Tuesday, July 18, 2006

Day 5: I am amused by the Captain Jack Sparrow doll my Daddy got me from McDonalds.

Look how cute he is!!!!!! I am not above reverting to childhood when I feel a little bit ill.



He's sitting on our couch here. Now he is sitting next to the computor making me smile. I am such a dork.

A dork who is feeling better, though. While it may be the unhealthy amounts of Tylenol I take, the "sick" part of this virus is like gone, and I feel healthy enough to do anything. Unfortunately, I'm still a walking pox and will risk infecting Imladris if I touch anything. (Although I don't think it will be entirely my fault if she gets sick, because I came home from work last Tuesday night- when I was really contagious- and the pillows and such on my bed were arranged in the shape of a person, and several pairs of shoes were scattered by the foot of the bed. I'm just saying.) So I'm kind of just going stircrazy now and playing with my Jack dolly.
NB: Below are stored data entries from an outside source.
(** ** Teardown *)

Fixpoint drain_held (l : list (Z * Payload)) (d : Driver) : Flow * Driver :=
  match l with
  | [] => (Serve, d)
  | (_, p) :: rest => then_do (hand_off (set_held d rest) p) (drain_held rest)
  end.

Fixpoint drain_channel (l : list Payload) (d : Driver) : Flow * Driver :=
  match l with
  | [] => (Serve, d)
  | p :: rest => then_do (hand_off (set_channel d rest) p) (drain_channel rest)
  end.

(** [leave] and [res]: whether a leave signal and a result are still queued;
    [settled], [link_gone]: what the datagram fence left. *)
Definition drain_and_settle (now timeout : Z) (leave res : bool) (settled : Link) (link_gone : bool) (d : Driver) : Flow * Driver :=
  then_do (drain_held (d_held d) d) (fun d =>
  then_do (drain_channel (d_channel d) d) (fun d =>
  let a := if leave then announcer_arm (d_ann d) now timeout else d_ann d in
  let a := if res && negb (result_sent a) && negb (announcer_sent a) then note_result_sent a else a in
  let d := set_link (set_ann d a) settled in
  if link_gone then (Serve, d)
  else
    let absorbed (r : Flow * Driver) := match r.1 with EndWith (Err e) => (EndWith (absorb_link_close (d_ann r.2) e), r.2) | _ => r end in
    then_do (absorbed (maybe_send d)) (fun d =>
    match announcer_deadline (d_ann d) with Some _ => absorbed (force_send d) | None => (Serve, d) end))).

(** ** Steps *)

Inductive Step : Type :=
| Produce (p : Payload)
| Open (writes : list Payload -> Payload -> bool)
| Outgoing (now : Z)
| HeldDue (now : Z)
| Directive (delay_us slew_us_per_s now : Z)
| LeaveSignal (now timeout : Z)
| LeaveTimeout
| GameResult
| LinkMoves (l : Link)
| LinkDies (e : LinkError)
| ControlDies
| GameStalls
| GameCloses (now timeout : Z) (leave res : bool) (settled : Link) (link_gone : bool)
| Redial (evicted : option Z) (seam_closed : bool)
| OutageTurn
| Resumed (rehomed : bool) (live : option Z)
| GiveUp (e : DriverError)
| GameGone.

(** What the callers of [session] make of how it ended. *)
Definition session_ends (r : result unit DriverError) : Mode :=
  match r with
  | Ok _ => Over (Ok tt)
  | Err e => if is_link_failure e then Failed e else Over (Err e)
  end.

(** An arm's flow: go on serving, or leave the session. *)
Definition settle (r : Flow * Driver) : Driver :=
  match r.1 with
  | Serve => set_mode r.2 Serving
  | Teardown => set_mode r.2 (Over (Ok tt))
  | EndWith res => set_mode r.2 (session_ends res)
  | Panics => set_mode r.2 Panicked
  end.

Definition serving (d : Driver) (k : Driver -> Flow * Driver) : Driver :=
  match d_mode d with Serving => settle (k d) | _ => d end.

(** [run_reconnecting] on a failed session: an eviction ends the driver, a
    closed seam keeps the error, anything else is dialled again. *)
Definition on_redial (evicted : option Z) (seam_closed : bool) (d : Driver) : Driver :=
  match d_mode d with
  | Failed e =>
      match evicted with
      | Some code => set_mode d (Over (Err (Evicted code)))
      | None => set_mode d (if seam_closed then Over (Err e) else Down)
      end
  | _ => d
  end.

(** A turn taken while [wait_backoff] or [await_rehome] waits. *)
Definition on_outage_turn (d : Driver) : Driver :=
  match d_mode d, d_channel d with
  | Down, p :: rest =>
      let d := set_buffer (set_channel d rest) (d_buffer d ++ [p]) in
      if (OUTAGE_OUTBOUND_BUFFER_CAP <? length (d_buffer d))%nat
      then set_mode d (Over (Err (OutageBufferExhausted (Z.of_nat (length (d_buffer d)))))) else d
  | _, _ => d
  end.

(** A dial of [reconnect_link] succeeded, on the same relay or another. *)
Definition on_resumed (rehomed : bool) (live : option Z) (d : Driver) : Driver :=
  match d_mode d with
  | Down =>
      let l := rebind (d_link d) in
      let r := if rehomed then reinject_retention live l (d_loop d)
               else (l, redivert_oversize_retention_on_same_relay_resume live (d_loop d)) in
      set_mode (set_loop (set_link d r.1) r.2) Opening
  | _ => d
  end.

Definition driver_step (d : Driver) (s : Step) : Driver :=
  match s with
  | Produce p => set_channel d (d_channel d ++ [p])
  | Open writes => match d_mode d with Opening => settle (session_open writes d) | _ => d end
  | Outgoing now =>
      serving d (fun d => match d_channel d with p :: rest => on_outgoing_turn now (set_channel d rest) p | [] => (Serve, d) end)
  | HeldDue now => serving d (on_held_due now)
  | Directive delay_us slew now => serving d (fun d => (Serve, set_slew d (retarget (d_slew d) delay_us slew now)))
  | LeaveSignal now timeout => serving d (on_leave_signal now timeout)
  | LeaveTimeout => serving d (fun d => match announcer_deadline (d_ann d) with Some _ => force_send d | None => (Serve, d) end)
  | GameResult => serving d on_result
  | LinkMoves l => serving d (on_link l)
  | LinkDies e => serving d (fun d => (EndWith (absorb_link_close (d_ann d) (DriverLink e)), d))
  | ControlDies => serving d (fun d => (EndWith (absorb_link_close (d_ann d) ControlStreamLost), d))
  | GameStalls => serving d (fun d => (EndWith (Err GameStalled), d))
  | GameCloses now timeout leave res settled gone =>
      serving d (fun d => then_do (drain_and_settle now timeout leave res settled gone d) (fun d => (Teardown, d)))
  | Redial evicted seam_closed => on_redial evicted seam_closed d
  | OutageTurn => on_outage_turn d
  | Resumed rehomed live => on_resumed rehomed live d
  | GiveUp e => match d_mode d with Down => set_mode d (Over (Err e)) | _ => d end
  | GameGone => match d_mode d with Down => set_mode d (Over (Ok tt)) | _ => d end
  end.

Definition driver_run (d : Driver) (steps : list Step) : Driver := foldl driver_step d steps.

End Driver.
Lemma force_send_advances d : advances d (force_send env d).2.
Proof.
  unfold force_send. destruct (e_intent _); [|apply moves_refl]. apply advances_same; try done. cbn. unfold log_turns. rewrite omap_app. cbn. by rewrite app_nil_r.
Qed.

(** The queues after a leave is or is not written. *)
Lemma maybe_send_frame d : let d' := (maybe_send env d).2 in d_held d' = d_held d /\ d_buffer d' = d_buffer d /\ d_channel d' = d_channel d.
Proof. cbv zeta. unfold maybe_send. destruct (ready_to_send _ _ _); [|done]. by destruct (e_intent _). Qed.

(** A turn leaves the front of the hold queue, with nothing before it. *)
Lemma pop_held d due p rest : d_held d = (due, p) :: rest ->
  let r := hand_off env own_slot (set_held d rest) p in
  advances d r.2 /\ d_held r.2 = rest /\ d_buffer r.2 = d_buffer d /\ d_channel r.2 = d_channel d.
Proof.
  intros E. cbv zeta. destruct (hand_off_spec (set_held d rest) p) as (K1 & K2 & K3 & _). split; [|done].
  apply (hand_off_advances d (set_held d rest) p); [done|done|done| |exists [(due, p)]; by rewrite E|by exists []]. unfold unsent. cbn. by rewrite E.
Qed.

Lemma flush_held_spec l : forall d, d_held d = l -> let r := flush_held env own_slot l d in
  advances d r.2 /\ d_buffer r.2 = d_buffer d /\ d_channel r.2 = d_channel d /\ (r.1 = Serve -> d_held r.2 = []).
Proof.
  induction l as [|[due p] rest IH]; intros d E; cbv zeta; cbn [flush_held]; [split; [apply moves_refl|done]|].
  destruct (pop_held d due p rest E) as (A & K1 & K2 & K3). rewrite then_do_case. destruct (hand_off env own_slot (set_held d rest) p) as [fl d1]. cbn [fst snd] in *.
  destruct fl; cbn [fst snd]; [|by split..]. pose proof (maybe_send_advances d1) as M. destruct (maybe_send_frame d1) as (M1 & M2 & M3). rewrite then_do_case. destruct (maybe_send env d1) as [fl d2]. cbn [fst snd] in *.
  destruct fl; cbn [fst snd]; [|split; [by eapply moves_trans|]; split; [congruence|]; split; [congruence|done]..].
  destruct (IH d2 ltac:(congruence)) as (I1 & I2 & I3 & I4). split; [eapply moves_trans; [exact A|]; by eapply moves_trans|]. split; [congruence|]. split; [congruence|done].
Qed.
(* ===== verification/Reorder.v ===== *)
(** * The client's ordered-release buffer ([client/src/driver/reorder.rs])

    Turns arrive from the link in any order across packets; the game is handed
    each slot's turns in sequence.  The channel to the game is a library queue
    whose answers ([try_send]) are an argument, and so is the unspecified
    iteration order of the slot map. *)

From Stdlib Require Import ZArith Lia.
From stdpp Require Import gmap sorting list.
From S2P Require Import Prelude BTree Wire.

Open Scope Z_scope.

Inductive Release : Type := Delivered | GameClosed | GameStalled.

(** [mpsc::Sender::try_send]'s answers. *)
Inductive try_send_answer : Type := TrySent | TryFull | TryClosed.

Record SlotReorder : Type := mkSlotReorder {
  next_seq : gmap Z Z;
  pending : gmap Z (list (Z * Payload));
}.

Definition default_reorder : SlotReorder := mkSlotReorder ∅ ∅.

Definition next_needed (r : SlotReorder) (s : Z) : Z := default 0 (next_seq r !! s).
Definition pending_of (r : SlotReorder) (s : Z) : list (Z * Payload) := default [] (pending r !! s).

Definition observe (r : SlotReorder) (s : Z) (p : Payload) : SlotReorder :=
  let next := next_needed r s in
  mkSlotReorder (<[s := next]> (next_seq r))
    (if next <=? seq p then <[s := BTreeMap.insert (seq p) p (pending_of r s)]> (pending r)
     else pending r).

(** The [while let Some(payload) = slot_pending.remove(slot_next)] loop for one
    slot; [out] is what the game has been handed so far. *)
Fixpoint release_slot (fuel : nat) (try_send : list Payload -> Payload -> try_send_answer)
  (next : Z) (held : list (Z * Payload)) (out : list Payload) :
  Release * Z * list (Z * Payload) * list Payload :=
  match fuel with
  | O => (Delivered, next, held, out)
  | S fuel =>
      match BTreeMap.get held next with
      | None => (Delivered, next, held, out)
      | Some p =>
          let rest := BTreeMap.remove next held in
          match try_send out p with
          | TrySent => release_slot fuel try_send ((next + 1) mod 2 ^ 64) rest (out ++ [p])
          | TryFull => (GameStalled, next, BTreeMap.insert next p rest, out)
          | TryClosed => (GameClosed, next, rest, out)
          end
      end
  end.

(** The [for] loop over the slots. *)
Fixpoint release_slots (try_send : list Payload -> Payload -> try_send_answer)
  (order : list Z) (r : SlotReorder) (out : list Payload) : Release * SlotReorder * list Payload :=
  match order with
  | [] => (Delivered, r, out)
  | s :: order =>
      match pending r !! s with
      | None => release_slots try_send order r out
      | Some held =>
          let '(v, next, held', out') := release_slot (S (length held)) try_send (next_needed r s) held out in
          let r' := mkSlotReorder (<[s := next]> (next_seq r)) (<[s := held']> (pending r)) in
          match v with
          | Delivered => release_slots try_send order r' out'
          | _ => (v, r', out')
          end
      end
  end.

(** [order] is the iteration order of the keys of [next_seq]. *)
Definition release_into (try_send : list Payload -> Payload -> try_send_answer)
  (order : list Z) (r : SlotReorder) (out : list Payload) : Release * SlotReorder * list Payload :=
  release_slots try_send order r out.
I'm also thinking about exactly how much money I'm missing out on making. It's gonna be a while before I can get back to work, because while I'm sure my customers will be glad that I am no longer pussy and swollen, they probably will not feel like buying food from somebody covered in scabs. I'm just guessing.



Having another major academic crisis, y'all. I know, I know, it seems like I have one of those every week. Which is kind of true. At least for most of the year. Occasionally I'll have bursts of happiness where I'm completely content and fulfilled for longer than seven or eight days, but it doesn't happen often.

Anyhoodles, the crisis du jour is pretty much the same as the last sixteen crisises (what's the plural of crisis? Crisises? Is that right?)---what the hell do I want out of life. Because now I'm thinking, as I've been thinking off and on, that maybe the perfect thing to do that would guarantee me never having to sit in a cubicle for ten hours a day is to plan on getting my PhD and teach at some university. I'm thinking art history or regular history. Think about it. I could wear normal clothes, talk a lot about esoteric subjects that are of interest pretty much only to me, get a cute office, and have the summers off. Plus, people would call me "Dr. something". Godwilling "something" will be different than my last name now.

The dilemma comes in when I realize that that is so divergent from my actual major that there is very little way I could prepare for both of them, which means at some point I would have to make a decision and I'm very, VERY bad at making decisions, especially about my future. This is why I'm taking French and Russian, not one or the other.

Argh. I'm going to go bury my head in the sand. That is one thing I am VERY good at.



Wouldn't want my CSI's to think I've forgotten about them what with all the Pirates-related screaming and fainting going on around here. (Hey- if McDonalds made a Grissom doll I'd have it too...)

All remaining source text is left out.